**Your goal**
From the entries that follow, extract each line holding the string "finally".

[[ Material provided, beginning ]]

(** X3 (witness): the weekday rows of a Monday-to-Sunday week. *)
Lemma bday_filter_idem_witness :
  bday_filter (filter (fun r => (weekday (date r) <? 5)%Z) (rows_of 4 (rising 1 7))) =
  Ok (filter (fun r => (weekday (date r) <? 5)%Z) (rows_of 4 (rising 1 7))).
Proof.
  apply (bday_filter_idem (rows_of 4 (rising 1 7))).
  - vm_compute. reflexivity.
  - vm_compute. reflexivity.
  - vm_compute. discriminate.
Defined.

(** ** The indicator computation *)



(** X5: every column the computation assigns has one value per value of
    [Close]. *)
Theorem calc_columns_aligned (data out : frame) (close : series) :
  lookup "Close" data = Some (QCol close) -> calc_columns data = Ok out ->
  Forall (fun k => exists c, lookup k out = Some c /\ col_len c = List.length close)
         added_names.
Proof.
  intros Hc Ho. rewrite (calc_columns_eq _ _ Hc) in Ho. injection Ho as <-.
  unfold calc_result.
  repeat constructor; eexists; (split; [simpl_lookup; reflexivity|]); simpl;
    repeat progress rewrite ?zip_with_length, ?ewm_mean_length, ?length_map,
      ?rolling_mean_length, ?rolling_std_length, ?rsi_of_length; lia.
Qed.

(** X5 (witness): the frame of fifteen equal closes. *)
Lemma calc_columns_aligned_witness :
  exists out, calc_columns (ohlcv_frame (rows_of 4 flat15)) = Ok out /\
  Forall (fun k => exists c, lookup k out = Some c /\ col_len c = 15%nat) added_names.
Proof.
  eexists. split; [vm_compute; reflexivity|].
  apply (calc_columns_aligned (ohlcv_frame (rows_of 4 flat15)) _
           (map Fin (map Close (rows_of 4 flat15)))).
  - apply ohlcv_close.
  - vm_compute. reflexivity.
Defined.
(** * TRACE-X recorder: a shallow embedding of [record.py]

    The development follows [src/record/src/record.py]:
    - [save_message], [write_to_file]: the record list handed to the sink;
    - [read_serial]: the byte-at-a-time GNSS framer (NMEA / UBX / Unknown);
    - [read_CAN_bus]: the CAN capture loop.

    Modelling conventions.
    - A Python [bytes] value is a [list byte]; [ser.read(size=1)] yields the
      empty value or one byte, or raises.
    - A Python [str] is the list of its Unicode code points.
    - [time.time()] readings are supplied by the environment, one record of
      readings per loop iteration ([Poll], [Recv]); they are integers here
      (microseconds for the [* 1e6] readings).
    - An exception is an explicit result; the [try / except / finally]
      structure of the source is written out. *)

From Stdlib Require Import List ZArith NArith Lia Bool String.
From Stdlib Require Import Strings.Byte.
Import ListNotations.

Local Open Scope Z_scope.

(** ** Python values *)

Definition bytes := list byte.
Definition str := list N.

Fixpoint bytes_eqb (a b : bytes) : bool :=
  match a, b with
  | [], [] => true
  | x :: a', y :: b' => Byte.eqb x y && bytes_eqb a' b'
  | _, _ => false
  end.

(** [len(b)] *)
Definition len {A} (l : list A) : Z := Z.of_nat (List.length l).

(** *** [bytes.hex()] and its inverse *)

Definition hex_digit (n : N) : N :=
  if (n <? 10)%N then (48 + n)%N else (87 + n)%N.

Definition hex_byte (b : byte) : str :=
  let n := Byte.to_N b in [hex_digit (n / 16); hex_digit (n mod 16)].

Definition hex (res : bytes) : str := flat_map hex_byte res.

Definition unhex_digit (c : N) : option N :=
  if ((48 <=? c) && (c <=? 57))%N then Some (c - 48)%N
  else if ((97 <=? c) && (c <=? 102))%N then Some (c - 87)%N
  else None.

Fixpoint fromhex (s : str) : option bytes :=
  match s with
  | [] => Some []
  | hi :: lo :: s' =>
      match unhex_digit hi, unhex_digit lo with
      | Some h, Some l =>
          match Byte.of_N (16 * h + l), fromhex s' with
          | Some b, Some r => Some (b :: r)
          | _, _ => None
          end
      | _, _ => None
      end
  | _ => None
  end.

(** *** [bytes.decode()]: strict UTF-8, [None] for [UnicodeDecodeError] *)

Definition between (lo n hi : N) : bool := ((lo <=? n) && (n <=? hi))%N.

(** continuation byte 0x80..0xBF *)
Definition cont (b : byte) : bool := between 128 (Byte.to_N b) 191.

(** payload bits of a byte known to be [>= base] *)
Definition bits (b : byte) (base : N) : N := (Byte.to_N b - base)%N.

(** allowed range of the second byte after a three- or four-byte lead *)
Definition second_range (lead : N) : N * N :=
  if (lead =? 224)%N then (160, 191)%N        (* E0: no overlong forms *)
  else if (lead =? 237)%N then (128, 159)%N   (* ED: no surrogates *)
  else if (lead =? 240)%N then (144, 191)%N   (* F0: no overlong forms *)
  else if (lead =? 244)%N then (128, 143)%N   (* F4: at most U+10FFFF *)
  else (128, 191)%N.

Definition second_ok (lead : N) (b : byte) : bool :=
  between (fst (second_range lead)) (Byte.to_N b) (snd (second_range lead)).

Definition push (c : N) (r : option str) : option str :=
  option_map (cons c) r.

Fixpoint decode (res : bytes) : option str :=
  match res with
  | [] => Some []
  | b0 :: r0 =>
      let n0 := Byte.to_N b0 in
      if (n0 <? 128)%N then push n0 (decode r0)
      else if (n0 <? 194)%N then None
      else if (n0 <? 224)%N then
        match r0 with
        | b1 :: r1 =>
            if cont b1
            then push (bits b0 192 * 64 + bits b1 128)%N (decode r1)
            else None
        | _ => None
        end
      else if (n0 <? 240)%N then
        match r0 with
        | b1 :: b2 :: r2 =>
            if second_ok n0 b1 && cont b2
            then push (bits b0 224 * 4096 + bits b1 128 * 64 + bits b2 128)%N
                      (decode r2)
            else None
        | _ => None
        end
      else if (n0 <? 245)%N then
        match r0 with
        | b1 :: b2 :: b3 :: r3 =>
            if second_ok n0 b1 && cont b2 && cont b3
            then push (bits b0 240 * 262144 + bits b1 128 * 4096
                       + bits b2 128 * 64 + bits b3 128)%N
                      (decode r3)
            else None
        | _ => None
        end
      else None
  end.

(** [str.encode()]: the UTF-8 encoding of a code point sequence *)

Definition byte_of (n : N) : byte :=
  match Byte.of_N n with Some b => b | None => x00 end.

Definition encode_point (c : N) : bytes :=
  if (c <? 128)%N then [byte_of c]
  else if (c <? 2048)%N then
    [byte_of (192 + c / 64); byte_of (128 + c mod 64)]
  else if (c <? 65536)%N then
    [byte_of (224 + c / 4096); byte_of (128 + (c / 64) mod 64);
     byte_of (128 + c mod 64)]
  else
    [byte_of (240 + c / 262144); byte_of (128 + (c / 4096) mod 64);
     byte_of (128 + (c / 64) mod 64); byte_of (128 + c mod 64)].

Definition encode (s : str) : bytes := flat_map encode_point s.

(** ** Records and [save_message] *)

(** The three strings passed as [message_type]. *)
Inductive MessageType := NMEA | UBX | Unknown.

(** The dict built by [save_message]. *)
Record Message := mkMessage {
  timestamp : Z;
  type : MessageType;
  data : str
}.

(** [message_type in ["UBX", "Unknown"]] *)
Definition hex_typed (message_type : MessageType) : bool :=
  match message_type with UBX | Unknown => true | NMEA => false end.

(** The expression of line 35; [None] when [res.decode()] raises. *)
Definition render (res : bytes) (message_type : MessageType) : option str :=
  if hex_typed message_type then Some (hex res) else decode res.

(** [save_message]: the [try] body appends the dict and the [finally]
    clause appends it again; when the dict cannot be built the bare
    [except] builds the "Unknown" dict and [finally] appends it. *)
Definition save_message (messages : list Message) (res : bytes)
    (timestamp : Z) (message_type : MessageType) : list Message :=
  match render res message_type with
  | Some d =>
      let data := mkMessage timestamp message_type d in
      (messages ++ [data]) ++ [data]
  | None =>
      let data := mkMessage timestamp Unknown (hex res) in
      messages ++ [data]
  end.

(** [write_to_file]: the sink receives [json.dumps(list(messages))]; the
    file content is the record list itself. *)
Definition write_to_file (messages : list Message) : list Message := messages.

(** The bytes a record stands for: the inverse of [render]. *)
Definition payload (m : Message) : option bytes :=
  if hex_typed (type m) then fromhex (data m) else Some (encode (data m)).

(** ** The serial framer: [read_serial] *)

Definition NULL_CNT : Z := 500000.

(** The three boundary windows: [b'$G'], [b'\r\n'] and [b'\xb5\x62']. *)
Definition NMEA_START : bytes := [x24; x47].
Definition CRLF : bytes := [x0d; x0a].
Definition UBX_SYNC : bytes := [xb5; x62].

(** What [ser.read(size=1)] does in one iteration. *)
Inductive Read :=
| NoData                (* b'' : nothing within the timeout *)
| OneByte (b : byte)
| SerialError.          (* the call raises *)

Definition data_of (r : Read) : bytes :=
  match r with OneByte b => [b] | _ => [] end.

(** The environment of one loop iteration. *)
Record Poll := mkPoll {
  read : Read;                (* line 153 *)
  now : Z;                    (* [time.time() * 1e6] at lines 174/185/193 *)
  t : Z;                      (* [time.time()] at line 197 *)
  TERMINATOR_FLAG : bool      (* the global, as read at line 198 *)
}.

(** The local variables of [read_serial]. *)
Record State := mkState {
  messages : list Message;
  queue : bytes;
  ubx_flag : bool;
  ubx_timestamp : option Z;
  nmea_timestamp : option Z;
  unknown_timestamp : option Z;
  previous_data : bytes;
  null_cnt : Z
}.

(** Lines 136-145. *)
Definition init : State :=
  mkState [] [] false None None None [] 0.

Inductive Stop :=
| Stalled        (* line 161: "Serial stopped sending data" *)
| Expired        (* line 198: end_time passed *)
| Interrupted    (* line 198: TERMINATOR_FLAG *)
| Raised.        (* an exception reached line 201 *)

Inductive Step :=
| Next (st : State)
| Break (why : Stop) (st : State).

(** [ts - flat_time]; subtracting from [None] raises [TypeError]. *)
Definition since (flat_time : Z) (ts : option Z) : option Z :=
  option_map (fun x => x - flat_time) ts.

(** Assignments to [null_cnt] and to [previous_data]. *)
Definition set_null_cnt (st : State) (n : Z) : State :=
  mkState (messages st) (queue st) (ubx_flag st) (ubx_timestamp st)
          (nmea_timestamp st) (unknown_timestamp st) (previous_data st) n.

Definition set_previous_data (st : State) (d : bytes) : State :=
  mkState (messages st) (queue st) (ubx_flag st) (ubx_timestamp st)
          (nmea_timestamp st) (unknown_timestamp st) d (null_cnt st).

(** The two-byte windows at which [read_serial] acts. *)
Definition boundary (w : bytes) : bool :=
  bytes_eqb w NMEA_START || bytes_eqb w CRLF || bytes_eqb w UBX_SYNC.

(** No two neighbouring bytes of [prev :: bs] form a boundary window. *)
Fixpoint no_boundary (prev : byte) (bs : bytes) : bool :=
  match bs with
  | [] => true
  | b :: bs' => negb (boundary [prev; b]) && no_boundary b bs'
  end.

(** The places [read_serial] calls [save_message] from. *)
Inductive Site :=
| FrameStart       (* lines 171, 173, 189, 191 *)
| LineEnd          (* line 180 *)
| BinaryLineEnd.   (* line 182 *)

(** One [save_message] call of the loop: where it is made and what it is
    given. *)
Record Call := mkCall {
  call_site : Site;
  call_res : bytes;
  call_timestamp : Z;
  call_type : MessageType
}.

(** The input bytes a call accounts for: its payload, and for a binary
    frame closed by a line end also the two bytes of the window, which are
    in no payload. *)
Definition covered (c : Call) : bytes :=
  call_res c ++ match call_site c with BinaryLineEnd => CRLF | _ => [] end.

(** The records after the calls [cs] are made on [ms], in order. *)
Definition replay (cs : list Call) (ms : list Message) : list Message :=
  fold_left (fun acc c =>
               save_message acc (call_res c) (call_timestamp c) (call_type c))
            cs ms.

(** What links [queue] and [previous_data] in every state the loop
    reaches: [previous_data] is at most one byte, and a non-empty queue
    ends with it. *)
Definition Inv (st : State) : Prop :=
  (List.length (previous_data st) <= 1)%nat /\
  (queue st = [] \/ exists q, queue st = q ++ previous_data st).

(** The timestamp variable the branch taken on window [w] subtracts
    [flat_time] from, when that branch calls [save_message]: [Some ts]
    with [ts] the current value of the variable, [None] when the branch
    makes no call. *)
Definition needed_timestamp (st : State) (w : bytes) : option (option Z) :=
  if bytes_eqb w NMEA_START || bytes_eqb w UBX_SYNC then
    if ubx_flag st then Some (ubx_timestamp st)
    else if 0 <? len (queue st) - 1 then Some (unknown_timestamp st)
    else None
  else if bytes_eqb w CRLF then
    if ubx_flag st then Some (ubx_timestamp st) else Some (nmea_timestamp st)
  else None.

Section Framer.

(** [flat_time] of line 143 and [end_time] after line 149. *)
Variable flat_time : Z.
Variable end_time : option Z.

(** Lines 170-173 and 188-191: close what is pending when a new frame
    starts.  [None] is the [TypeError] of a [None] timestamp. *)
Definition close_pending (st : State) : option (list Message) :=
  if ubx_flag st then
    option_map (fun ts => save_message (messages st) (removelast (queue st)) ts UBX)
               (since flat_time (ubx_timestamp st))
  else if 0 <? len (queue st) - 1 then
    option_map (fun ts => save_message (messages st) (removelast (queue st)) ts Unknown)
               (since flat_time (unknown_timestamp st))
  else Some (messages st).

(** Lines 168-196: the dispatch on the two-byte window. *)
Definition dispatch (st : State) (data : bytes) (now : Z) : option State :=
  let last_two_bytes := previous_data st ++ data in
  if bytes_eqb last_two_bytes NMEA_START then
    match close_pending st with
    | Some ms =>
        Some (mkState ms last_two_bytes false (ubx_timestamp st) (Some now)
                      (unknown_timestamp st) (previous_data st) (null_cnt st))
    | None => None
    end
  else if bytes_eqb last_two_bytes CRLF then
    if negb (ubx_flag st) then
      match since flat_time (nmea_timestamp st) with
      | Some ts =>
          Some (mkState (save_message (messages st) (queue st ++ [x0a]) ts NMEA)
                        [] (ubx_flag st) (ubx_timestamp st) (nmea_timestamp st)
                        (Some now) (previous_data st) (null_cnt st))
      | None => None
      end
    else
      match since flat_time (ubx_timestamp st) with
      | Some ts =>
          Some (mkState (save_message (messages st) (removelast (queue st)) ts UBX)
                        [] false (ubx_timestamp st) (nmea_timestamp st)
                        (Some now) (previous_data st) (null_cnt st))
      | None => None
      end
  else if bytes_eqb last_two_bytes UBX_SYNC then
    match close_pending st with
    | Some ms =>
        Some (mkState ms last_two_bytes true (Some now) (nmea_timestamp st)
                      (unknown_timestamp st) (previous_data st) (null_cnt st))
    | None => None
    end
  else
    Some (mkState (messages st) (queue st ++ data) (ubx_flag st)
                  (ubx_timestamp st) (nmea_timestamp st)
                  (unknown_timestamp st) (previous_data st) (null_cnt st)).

[[ Material provided, end ]]

**Completed task**
    - An exception is an explicit result; the [try / except / finally]
(** [save_message]: the [try] body appends the dict and the [finally]
    [except] builds the "Unknown" dict and [finally] appends it. *)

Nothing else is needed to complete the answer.